New research from the University of Eastern Finland shows that the APP gene variant protecting against Alzheimer's disease significantly decreases plasma beta-amyloid levels in a population cohort. This is a very significant discovery, as many on-going drug trials in the field of Alzheimer's disease focus on decreasing beta-amyloid levels in the brain tissue. According to the study, a 30% life-long decrease in beta-amyloid levels is not associated with detrimental effects on lipid or glucose metabolism, or on any other metabolic factors.
The findings, drawing on the unique data of the METSIM (METabolic Syndrome In Men) study ongoing at the University of Eastern Finland, were published in Annals of Neurology.

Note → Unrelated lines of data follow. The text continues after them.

(** * The Hetzner failover-IP configurer of vip-manager

    A shallow embedding of [ipmanager/hetznerConfigurer.go] and the
    properties of its cached-state logic.

    The configurer talks to the outside world through four channels: the
    wall clock, the routing table (a UDP dial that reveals the local
    address), the [curl] child process and the logger.  They are modelled by
    a [World] that holds one oracle per input channel and the trace of each
    output channel; the Go methods become computations in a state monad over
    that world, with a distinguished outcome for a run-time panic.  The
    receiver [c *HetznerConfigurer] is passed in and handed back. *)

From Stdlib Require Import ZArith String Ascii List Lia.
From Stdlib Require Import Floats.SpecFloat.
From stdpp Require Import base option gmap strings.

Set Warnings "-register-all".

Local Open Scope string_scope.
Local Open Scope list_scope.
Local Open Scope Z_scope.

(** ** Go values used by the file *)

(** A Go [error] value, identified with its message. *)
Definition error := string.

(** [float64]: IEEE 754 binary64, as the specification floats of the
    standard library. *)
Definition float64 := spec_float.

(** [time.Time] and [time.Duration]: nanoseconds, the latter a signed 64-bit
    count that saturates instead of wrapping. *)
Module GoTime.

Alzheimer's disease is a neurodegenerative disease strongly characterised by the accumulation of beta-amyloid in the brain tissue. Knowledge of the genetic background of Alzheimer's disease is crucial for finding new prevention measures and treatments, and for understanding the cellular level mechanisms of the disease. Uncovering the genetic pathogenesis of Alzheimer's disease has been a target of great interest over the past few years, and genome-wide mapping studies focusing on risk genes have led to significant advances in the field. These studies have identified not only several new risk genes for Alzheimer's disease, but also gene variants that protect against it.
Research groups focusing on Alzheimer's disease and diabetes at the University of Eastern Finland have now show that the APP A673T gene variant, which is a variant in the amyloid precursor protein gene protecting against Alzheimer's disease, leads to an average of 30 per cent decreased levels of the beta-amyloid subtypes 40 and 42. The effects of this previously discovered gene variant were analysed by utilising data from the unique and extensive METSIM study. Enjoying international recognition, the METSIM data comprises 10,000 men living in the eastern part of Finland.
Approximately 0.3% of the population are carriers of the APP A673T gene variant. Although the variant itself is rare, the observed association with decreased plasma beta-amyloid levels is important from the viewpoint of Alzheimer's drug trials. Several on-going drug trials for Alzheimer's disease focus on decreasing beta-amyloid levels in the brain tissue. The findings from the population cohort in eastern Finland show that a life-long decrease in beta-amyloid levels is not associated with detrimental effects on lipid or glucose metabolism, or on any other metabolically relevant events.
Furthermore, the findings also provide support for the amyloid cascade hypothesis, a hypothesis which is key in Alzheimer's research and which has recently been heavily questioned due to failed beta-amyloid based drug trials and treatment experiments. According to the hypothesis, the accumulation of beta-amyloid in the brain plays a key role in Alzheimer's disease.
The findings on the role of the APP A673T gene variant in Alzheimer's disease facilitate the planning of future research. This insight, in turn, will enable the identification of new drug targets, increasingly good predictive biomarkers and the development of personalised medical applications.